§ Data shown:
·····
Lemma wp_apply_outbound service action req hs now :
  (forall cr, ok cr -> injectable service req now cr) ->
  wp (fun r => exists cr l d, ok cr /\ injects cr service req now l d /\ r = Ok (insert_all l hs, d))
    (apply_outbound_code service action req hs now).
Proof.
  intros Hin. unfold apply_outbound_code, resolve_header_value_code.
  destruct (svc_outbound service) as [|c|name c|c akid region aws] eqn:Eo.
  - destruct some_vault as [cr Hcr]. exists cr, [], "allowed (passthrough)". split_and!; [done|by constructor|done].
  - intros x (cr & Hcr & ->). vault_facts Hin cr. exists cr; do 2 eexists; split_and!; [done|eassumption|done].
  - destruct (hn_from_bytes name) as [n|] eqn:En.
    + intros x (cr & Hcr & ->). vault_facts Hin cr. exists cr; do 2 eexists; split_and!; [done|eassumption|done].
    + destruct some_vault as [cr Hcr]. destruct (Hin cr Hcr) as (l & d & Hi). inversion Hi; congruence.
  - intros x (cr & Hcr & ->). vault_facts Hin cr. exists cr. do 2 eexists. split; [done|]. split; [exact Hi|].
    unfold set_header. cbn [omap list_omap fst snd].
    by destruct (hv_from_str (authorization sg)), (hv_from_str (amz_date sg)), (hv_from_str (content_sha256 sg)).
Qed.

Lemma wp_authorize g req service c source now :
  asks g policy req service c ->
  (forall cr, ok cr -> injectable service (set_path req (encoded c)) now cr) ->
  wp (forwards ok service c req source now) (authorize_code g req policy source now).
Proof.
  intros (Hr & Hc & action & Hn & Hd) Hin. unfold authorize_code. cbn zeta.
  change (match extract_host (rq_headers req) with Some h => h | None => "" end)
    with (default "" (extract_host (rq_headers req))). rewrite Hr.
  apply wp_bind, (wp_lift _ _ _ _ Hc). apply wp_bind, (wp_lift _ _ _ _ Hn).
  destruct (decide action policy) as [obs|]; [|done]. apply wp_bind.
  eapply wp_mono; [|by apply wp_apply_outbound]. intros r (cr & l & d & Hcr & Hi & ->).
  intros [] _. by exists cr, l, d.
Qed.

Lemma wp_handle g req service c source now :
  sigv4_header (rq_headers req) = None -> extract_auth (rq_headers req) = Some (key, source) -> (now < t)%Z ->
  asks g policy req service c ->
  (forall cr, ok cr -> injectable service (set_path req (encoded c)) now cr) ->
  wp (forwards ok service c req source now) (handle_code g req now).
Proof.
  intros Hs Hx Ht Hask Hin. apply wp_bind.
  assert (Hb : wp (fun r => r = Ok (policy, source)) (authenticate_bearer_code req now)).
  { unfold authenticate_bearer_code. rewrite Hx. intros x Hk. by rewrite (Hk eq_refl Ht). }
  unfold authenticate_code. unfold sigv4_header in Hs.
  destruct (header_str (rq_headers req) "authorization") as [auth|]; [destruct (starts_with _ auth); [done|]|];
    (eapply wp_mono; [|exact Hb]); intros r ->; by apply wp_authorize.
Qed.
End Live.

(** ** What keeps a token alive *)

Section Attended.
Context {J : JsonLib} {H : HttpLib} {R : RingLib} {U : UuidLib} {UL : UuidLaws U}.
Context {C A : Type} `{!CredentialStore C} `{!AuditSink A}.
Notation pool := (pool (C := C) (A := A)).
Notation pick := (pick (C := C)).

(** The instruction does not take [key], which expires at [t], away. *)
Definition spares_instr (key : string) (t : Z) {T} (i : instr T) : Prop :=
  match i with IRevoke k => k <> key | ISweep now => (now < t)%Z | _ => True end.

Fixpoint spares (key : string) (t : Z) {X} (p : prog X) : Prop :=
  match p with
  | Ret _ | Crash => True
  | Vis i k => spares_instr key t i /\ forall x, spares key t (k x)
  end.

(** The request neither revokes [key] nor sweeps once it has expired. *)
Definition spares_request (key : string) (t : Z) (c : request) : Prop :=
  match c with Revoke k => k <> key | Sweep now => (now < t)%Z | _ => True end.

Lemma spares_bind key t {X Y} (p : prog X) (f : X -> prog Y) :
  spares key t p -> (forall x, spares key t (f x)) -> spares key t (p ≫= f).
Proof.
  intros Hp Hf. induction p as [x| |T i k IH]; [apply Hf|done|]. destruct Hp as [Hi Hk].
  split; [done|]. intros x. apply IH, Hk.
Qed.

Lemma follows_spares key t n {X} (p : prog X) : follows n p -> spares key t p.
Proof.
  revert n. induction p as [x| |T i k IH]; intros n; [done..|]. intros [Hi Hf]. split; [by destruct i|].
  intros x. by eapply IH, Hf.
Qed.

Lemma spares_provision_services key t ss token policy now ttl :
  spares key t (provision_services_code ss token policy now ttl).
Proof.
  induction ss as [|s ss IH]; [done|]. cbn [provision_services_code].
  destruct (negb (provisioned policy s)); [done|]. apply spares_bind.
  - unfold mint_service_auth_code. by destruct (svc_outbound s).
  - intros ma. by apply spares_bind.
Qed.

Lemma spares_code key t g c : spares_request key t c -> spares key t (code g c).
Proof.
  destruct c as [req now|policy ttl tenant now|token|now|token now]; cbn [spares_request]; intros Hc.
  - by eapply follows_spares, follows_handle.
  - apply spares_bind; [|done]. unfold mint_checked_code, authorize_mint_code. split; [done|].
    intros []; cbn; [by destruct (validate_catalog g policy)|].
    destruct tenant as [k|]; [|done]. split; [done|]. intros [owned|]; [|done]. cbn.
    destruct (validate_tenant_policy policy owned); [|done]. by destruct (validate_catalog g policy).
  - by split.
  - by split.
  - apply spares_bind; [|done]. split; [done|]. intros [[policy e]|]; [|done].
    apply spares_bind; [apply spares_provision_services|done].
Qed.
·····
§ Task requirements: Return the material exactly. Leave out no line.

§ Output of the exercise:
Lemma wp_apply_outbound service action req hs now :
  (forall cr, ok cr -> injectable service req now cr) ->
  wp (fun r => exists cr l d, ok cr /\ injects cr service req now l d /\ r = Ok (insert_all l hs, d))
    (apply_outbound_code service action req hs now).
Proof.
  intros Hin. unfold apply_outbound_code, resolve_header_value_code.
  destruct (svc_outbound service) as [|c|name c|c akid region aws] eqn:Eo.
  - destruct some_vault as [cr Hcr]. exists cr, [], "allowed (passthrough)". split_and!; [done|by constructor|done].
  - intros x (cr & Hcr & ->). vault_facts Hin cr. exists cr; do 2 eexists; split_and!; [done|eassumption|done].
  - destruct (hn_from_bytes name) as [n|] eqn:En.
    + intros x (cr & Hcr & ->). vault_facts Hin cr. exists cr; do 2 eexists; split_and!; [done|eassumption|done].
    + destruct some_vault as [cr Hcr]. destruct (Hin cr Hcr) as (l & d & Hi). inversion Hi; congruence.
  - intros x (cr & Hcr & ->). vault_facts Hin cr. exists cr. do 2 eexists. split; [done|]. split; [exact Hi|].
    unfold set_header. cbn [omap list_omap fst snd].
    by destruct (hv_from_str (authorization sg)), (hv_from_str (amz_date sg)), (hv_from_str (content_sha256 sg)).
Qed.

Lemma wp_authorize g req service c source now :
  asks g policy req service c ->
  (forall cr, ok cr -> injectable service (set_path req (encoded c)) now cr) ->
  wp (forwards ok service c req source now) (authorize_code g req policy source now).
Proof.
  intros (Hr & Hc & action & Hn & Hd) Hin. unfold authorize_code. cbn zeta.
  change (match extract_host (rq_headers req) with Some h => h | None => "" end)
    with (default "" (extract_host (rq_headers req))). rewrite Hr.
  apply wp_bind, (wp_lift _ _ _ _ Hc). apply wp_bind, (wp_lift _ _ _ _ Hn).
  destruct (decide action policy) as [obs|]; [|done]. apply wp_bind.
  eapply wp_mono; [|by apply wp_apply_outbound]. intros r (cr & l & d & Hcr & Hi & ->).
  intros [] _. by exists cr, l, d.
Qed.

Lemma wp_handle g req service c source now :
  sigv4_header (rq_headers req) = None -> extract_auth (rq_headers req) = Some (key, source) -> (now < t)%Z ->
  asks g policy req service c ->
  (forall cr, ok cr -> injectable service (set_path req (encoded c)) now cr) ->
  wp (forwards ok service c req source now) (handle_code g req now).
Proof.
  intros Hs Hx Ht Hask Hin. apply wp_bind.
  assert (Hb : wp (fun r => r = Ok (policy, source)) (authenticate_bearer_code req now)).
  { unfold authenticate_bearer_code. rewrite Hx. intros x Hk. by rewrite (Hk eq_refl Ht). }
  unfold authenticate_code. unfold sigv4_header in Hs.
  destruct (header_str (rq_headers req) "authorization") as [auth|]; [destruct (starts_with _ auth); [done|]|];
    (eapply wp_mono; [|exact Hb]); intros r ->; by apply wp_authorize.
Qed.
End Live.

(** ** What keeps a token alive *)

Section Attended.
Context {J : JsonLib} {H : HttpLib} {R : RingLib} {U : UuidLib} {UL : UuidLaws U}.
Context {C A : Type} `{!CredentialStore C} `{!AuditSink A}.
Notation pool := (pool (C := C) (A := A)).
Notation pick := (pick (C := C)).

(** The instruction does not take [key], which expires at [t], away. *)
Definition spares_instr (key : string) (t : Z) {T} (i : instr T) : Prop :=
  match i with IRevoke k => k <> key | ISweep now => (now < t)%Z | _ => True end.

Fixpoint spares (key : string) (t : Z) {X} (p : prog X) : Prop :=
  match p with
  | Ret _ | Crash => True
  | Vis i k => spares_instr key t i /\ forall x, spares key t (k x)
  end.

(** The request neither revokes [key] nor sweeps once it has expired. *)
Definition spares_request (key : string) (t : Z) (c : request) : Prop :=
  match c with Revoke k => k <> key | Sweep now => (now < t)%Z | _ => True end.

Lemma spares_bind key t {X Y} (p : prog X) (f : X -> prog Y) :
  spares key t p -> (forall x, spares key t (f x)) -> spares key t (p ≫= f).
Proof.
  intros Hp Hf. induction p as [x| |T i k IH]; [apply Hf|done|]. destruct Hp as [Hi Hk].
  split; [done|]. intros x. apply IH, Hk.
Qed.

Lemma follows_spares key t n {X} (p : prog X) : follows n p -> spares key t p.
Proof.
  revert n. induction p as [x| |T i k IH]; intros n; [done..|]. intros [Hi Hf]. split; [by destruct i|].
  intros x. by eapply IH, Hf.
Qed.

Lemma spares_provision_services key t ss token policy now ttl :
  spares key t (provision_services_code ss token policy now ttl).
Proof.
  induction ss as [|s ss IH]; [done|]. cbn [provision_services_code].
  destruct (negb (provisioned policy s)); [done|]. apply spares_bind.
  - unfold mint_service_auth_code. by destruct (svc_outbound s).
  - intros ma. by apply spares_bind.
Qed.

Lemma spares_code key t g c : spares_request key t c -> spares key t (code g c).
Proof.
  destruct c as [req now|policy ttl tenant now|token|now|token now]; cbn [spares_request]; intros Hc.
  - by eapply follows_spares, follows_handle.
  - apply spares_bind; [|done]. unfold mint_checked_code, authorize_mint_code. split; [done|].
    intros []; cbn; [by destruct (validate_catalog g policy)|].
    destruct tenant as [k|]; [|done]. split; [done|]. intros [owned|]; [|done]. cbn.
    destruct (validate_tenant_policy policy owned); [|done]. by destruct (validate_catalog g policy).
  - by split.
  - by split.
  - apply spares_bind; [|done]. split; [done|]. intros [[policy e]|]; [|done].
    apply spares_bind; [apply spares_provision_services|done].
Qed.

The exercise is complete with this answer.